Anything that implements __toString() (PHP automatically treats it as \Stringable) is cast to string:

$value = new class implements \Stringable {
    public function __toString(): string { return 'STR'; }
};

$logger->info('value={v}', ['v' => $value]);
// → "value=STR"

\Throwable values

A \Throwable value renders as a single line that includes class, code, message, file and line:

try {
    throw new RuntimeException('disk full', 42);
} catch (RuntimeException $e) {
    $logger->error('write failed: {exception}', ['exception' => $e]);
}
// → "write failed: RuntimeException(42): disk full in /app/src/Writer.php:88"

This is deliberately compact — one line per log record keeps file logs greppable and database log rows analytics-friendly. The full stack trace is not included by default; pass it through a second placeholder if you need it:

$logger->error("write failed: {exception}\n{trace}", [
    'exception' => $e,
    'trace'     => $e->getTraceAsString(),
]);

Arrays and arbitrary objects

Arrays and non-stringable objects are not rendered — their placeholders remain as literal text in the message. This is by design: coercing them ("Array", "Object") would discard information; serialising them (json_encode, var_export) would be expensive and surprising. If you want to log structured data, format it explicitly:

$logger->info('payload: {body}', ['body' => json_encode($data)]);

Stringable messages

PSR-3 v3 accepts string|\Stringable for the message itself. The package handles both transparently. Placeholders are applied on the rendered string:

final class FormattedMessage implements \Stringable
{
    public function __construct(private string $template, private array $args) {}

    public function __toString(): string
    {
        return vsprintf($this->template, $this->args);
    }
}

$logger->info(new FormattedMessage('took %d ms (%s)', [42, 'cache hit']));
// → "took 42 ms (cache hit)"

// Combining a Stringable message with PSR-3 placeholders:
$logger->warning(
    new FormattedMessage('user %d (%s)', [7, 'jane']),
    ['extra' => 'unused — no {extra} placeholder in the message']
);
// → "user 7 (jane)"

The 'exception' key

PSR-3 §1.3 requires implementations to honour the convention that a \Throwable value placed under context['exception'] should be available for inspection by the handler. The package does so by rendering any \Throwable value — regardless of which key it is under — as the single-line representation shown above. The 'exception' key receives no extra special-casing.
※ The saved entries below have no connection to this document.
Lemma geo_of_ok : Geo_ok (geo_of g) = true.
Proof.
  destruct wf_ranges as (R1 & R2 & R3 & R4 & R5 & R6 & R7 & R8 & R9 & R10 & _).
  pose proof (wf_blocklog g W). pose proof (wf_sectlog g W). pose proof (wf_inodelog g W).
  pose proof (wf_agblklog g W). pose proof (wf_agblklog_spec g W) as [_ As].
  pose proof (wf_covered g W).
  assert (agcount g * agsize g < 2 ^ 64) by nia.
  assert (forall k, 0 <= k -> is_power_of_two (2 ^ k) = true) as Hp
    by (intros k Hk; apply is_power_of_two_spec; by exists k).
  unfold Geo_ok, geo_of. cbn [geo_blocksize geo_blocklog geo_sectsize geo_agblocks geo_agcount
    geo_dblocks geo_agblklog geo_inodesize].
  rewrite (shl64_1 (blocklog g)), (shl64_1 (agblklog g)), (u64_id (_ * _)) by lia.
  assert (is_power_of_two (blocksize g) = true) as -> by (rewrite (wf_blocksize g W); auto with lia).
  assert (is_power_of_two (sectsize g) = true) as -> by (rewrite (wf_sectsize g W); apply Hp; lia).
  assert (is_power_of_two (inodesize g) = true) as -> by (rewrite (wf_inodesize g W); apply Hp; lia).
  rewrite <- (wf_blocksize g W), Z.eqb_refl.
  repeat match goal with
  | |- context [?a <=? ?b] => rewrite (proj2 (Z.leb_le a b)) by lia
  | |- context [?a <? ?b] => rewrite (proj2 (Z.ltb_lt a b)) by lia
  end. done.
Qed.

Lemma logstart_split : logstart g = logagno g * 2 ^ agblklog g + log_agbno g /\
  0 <= log_agbno g < 2 ^ agblklog g /\ 0 < logstart g < 2 ^ 64.
Proof.
  destruct wf_ranges as (_ & _ & _ & R4 & R5 & _). pose proof (wf_agblklog g W) as A.
  pose proof (wf_agblklog_spec g W) as [_ As]. pose proof (logagno_range g W).
  pose proof (wf_log_usable g W). pose proof (wf_prealloc g W). pose proof (wf_header g W).
  pose proof (wf_logblocks g W) as [L1 _]. pose proof (wf_blocklog g W).
  pose proof (pow2_pos (26 - blocklog g) ltac:(lia)).
  pose proof (pow2_le (agblklog g) 30 ltac:(lia)).
  unfold logstart, agb_to_fsb. rewrite (wf_log_agbno g W).
  assert (0 <= prealloc_blocks g < 2 ^ agblklog g) by lia.
  rewrite shl64_mul by (try lia; nia). rewrite lor_add_shift by lia. split_and!; try lia; nia.
Qed.

(** Drop every wrap of a value that is in range. *)
Ltac drop_wraps :=
  repeat first
    [ rewrite u8_id by first [apply u8_range | lia] | rewrite u16_id by first [apply u16_range | lia]
    | rewrite u32_id by first [apply u32_range | lia] | rewrite u64_id by first [apply u64_range | lia] ].

(** An encoded superblock gives the geometry back. *)
Lemma encoded_geometry sbs x : length (Superblock.uuid sbs) = 16%nat ->
  Superblock.encode g sbs (zeroes (Z.to_nat (sectsize g))) = Ok x -> Geo_parse x = Ok (geo_of g).
Proof.
  intros Hu E. destruct wf_ranges as (R1 & R2 & R3 & R4 & R5 & R6 & R7 & R8 & R9 & R10 & R11 & R12).
  destruct (encode_sealed g sbs (zeroes (Z.to_nat (sectsize g)))) as (x' & E' & S);
    rewrite ?length_zeroes; [lia | lia | done | apply (wf_label g W) |].
  assert (x' = x) as -> by congruence. clear E E'.
  destruct (versionnum_range g) as [V1 V2]. pose proof (ro_compat_range g). pose proof (incompat_range g).
  destruct logstart_split as (_ & _ & Hls). pose proof geo_of_ok as Hok.
  unfold fields, log_sector_fields in S.
  assert (be16 x off.LOGSECTSIZE = Ok (if big_sectors g then lsectsize g else 0)) as El.
  { destruct (big_sectors g); [read_sealed S; drop_wraps; done|].
    rewrite be16_slice, (sealed_untouched S) by done. rewrite slice_zeroes by (unfold off.LOGSECTSIZE; lia). by vm_compute. }
  assert (Geo_fields x = Ok (geo_of g)) as Ef.
  { unfold Geo_fields. rewrite El.
    destruct (big_sectors g) eqn:Eb.
    all: repeat (read_sealed S; cbn [mbind result_bind]).
    all: unfold geo_of; rewrite Eb; drop_wraps; reflexivity. }
  unfold Geo_parse. rewrite Ef.
  destruct (big_sectors g); repeat (read_sealed S; cbn [mbind result_bind]).
  all: change (u32 MAGIC =? MAGIC) with true; cbn [negb bail_if mbind result_bind].
  all: drop_wraps; rewrite V2, Hok; done.
Qed.
End Superblock.

(** * The image *)

Section Image.
Context {D : Type} `{DeviceSpec D}.
Variables (g : Geometry) (d : D) (uuid : buf) (t : Timestamp) (gen fdb : Z).
Hypothesis W : wf g.
Hypothesis Hv : valid d.
Hypothesis Hserves : serves_blocks d (bs g).
Hypothesis Hsize : dblocks g * bs g <= dev_size d.
Hypothesis Hsector : accepts d 0 (Z.min (Z.max (logical_sector_size d) 512) (dev_size d)) = true.
Hypothesis Hlog : prealloc_blocks g + logblocks g + min_freelist g <= ag_blocks g (logagno g).
Hypothesis Hu : length uuid = 16%nat.
Hypothesis Im : image g uuid t gen fdb (contents d).

Definition log_byte : Z := (logagno g * agsize g + log_agbno g) * bs g.
Definition log_bbs : Z := logblocks g * bs g / 512.

Lemma blocks_512 : bs g mod 512 = 0 /\ bs g mod 1024 = 0 /\ CHUNK mod bs g = 0 /\
  WINDOW mod bs g = 0 /\ 1024 <= bs g <= 16384.
Proof.
  pose proof (wf_blocklog g W). unfold bs. rewrite (wf_blocksize g W).
  assert (forall a b, 0 <= a <= b -> 2 ^ b mod 2 ^ a = 0) as Hm.
  { intros a b Hab. replace b with (b - a + a) by lia. rewrite Z.pow_add_r by lia. apply Z.mod_mul.
    pose proof (pow2_pos a ltac:(lia)). lia. }
  change 512 with (2 ^ 9). change 1024 with (2 ^ 10). change CHUNK with (2 ^ 22).
  change WINDOW with (2 ^ 18). change 16384 with (2 ^ 14).
  split_and!; try apply Hm; try lia; apply pow2_le; lia.
Qed.

Lemma log_bounds : logagno g * agsize g + log_agbno g + logblocks g <= dblocks g /\
  logagno g * agsize g + prealloc_blocks g + logblocks g <= logagno g * agsize g + agsize g /\
  2 ^ 26 <= logblocks g * bs g <= MAX_LOG_BYTES /\ log_bbs * 512 = logblocks g * bs g /\
  agb_to_byte g (logagno g) (log_agbno g) = log_byte /\ 1 <= log_agbno g.
Proof.
  pose proof (logagno_range g W) as Ha. destruct (ag_blocks_range g W (logagno g) ltac:(lia)) as [A1 A2].
  pose proof (min_freelist_range g). pose proof (wf_log_agbno g W). pose proof (wf_prealloc g W).
  pose proof (wf_header g W). destruct blocks_512 as (B1 & _ & _ & _ & B2).
  pose proof (wf_logblocks g W) as [L1 _]. pose proof (wf_blocklog g W).
  assert (2 ^ 26 <= logblocks g * bs g).
  { unfold bs. rewrite (wf_blocksize g W). replace 26 with (26 - blocklog g + blocklog g) at 1 by lia.
    rewrite Z.pow_add_r by lia. apply Z.mul_le_mono_nonneg_r; [|lia]. pose proof (pow2_pos (blocklog g) ltac:(lia)). lia. }
  split_and!; try lia.
  - apply (wf_log_bytes g W).
  - unfold log_bbs. apply Z.mod_divide in B1 as [k Hk]; [|lia]. rewrite Hk.
    rewrite Z.mul_assoc, Z.div_mul by lia. done.
  - destruct (agb_to_byte_eq g W (logagno g) (log_agbno g)) as [-> _]; [lia..|]. done.
Qed.

Lemma geo_extent : log_extent (geo_of g) = (log_byte, log_bbs).
Proof.
  destruct (logstart_split g W) as (E & L1 & L2). destruct log_bounds as (G1 & G2 & G3 & G4 & G5 & G6).
  destruct (wf_ranges g W) as (_ & _ & _ & R4 & R5 & R6 & R7 & R8 & _). destruct blocks_512 as (_ & _ & _ & _ & B).
  pose proof (wf_agblklog g W). pose proof (wf_blocklog g W). pose proof (logagno_range g W). pose proof (wf_bytes g W).
  assert (MAX_LOG_BYTES < 2 ^ 31) by (by vm_compute).
  pose proof (pow2_le (agblklog g) 30 ltac:(lia)).
  unfold log_extent, geo_of. cbn [geo_logstart geo_agblklog geo_agblocks geo_blocksize geo_logblocks].
  pose proof (pow2_pos (agblklog g) ltac:(lia)).
  rewrite (shl64_1 (agblklog g)), (u64_id (2 ^ agblklog g - 1)) by lia. rewrite shr64_div by lia. rewrite E.
  destruct (split_shift (logagno g) (log_agbno g) (agblklog g) ltac:(lia) L1) as [-> ->].
  unfold log_byte, log_bbs, bs in *. f_equal.
  - assert (0 <= logagno g * agsize g) by (apply Z.mul_nonneg_nonneg; lia).
    set (b := logagno g * agsize g + log_agbno g).
    assert (0 <= b * blocksize g <= dblocks g * blocksize g)
      by (split; [apply Z.mul_nonneg_nonneg | apply Z.mul_le_mono_nonneg_r]; lia).
    rewrite (u64_id (_ * agsize g)) by lia. fold b. rewrite (u64_id b), u64_id by lia. done.
  - f_equal. apply u64_id. lia.
Qed.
$logger->error('boom: {exception}',     ['exception' => $e]);    // works
$logger->error('boom: {err}',           ['err'       => $e]);    // also works
$logger->error('boom',                  ['exception' => $e]);    // value kept, but
                                                                 // no placeholder → nothing to interpolate

Order of evaluation

The placeholder map is built before strtr() runs, so:

  1. Iterate the context array;
  2. For each (key, value):
    • skip non-string keys;
    • skip values that render as null (arrays, non-stringable objects);
    • otherwise add '{key}' => $rendered to the replacement map.
  3. Call strtr($message, $replace).

A consequence: two placeholders that produce identical rendered values are no problem — strtr() is deterministic, and (string) $v is pure.

Performance notes

  • Interpolation is O(N + M) where N is the message length and M is the number of context entries.
  • If the context array is empty, the message is returned unchanged without even allocating the replacement map.
  • If none of the context entries render to a string (e.g. all arrays), the message is still returned unchanged.

For very hot paths, prefer messages with few placeholders and small contexts. For truly cold paths (debugging), the cost is negligible compared to the file or database I/O of the actual handler.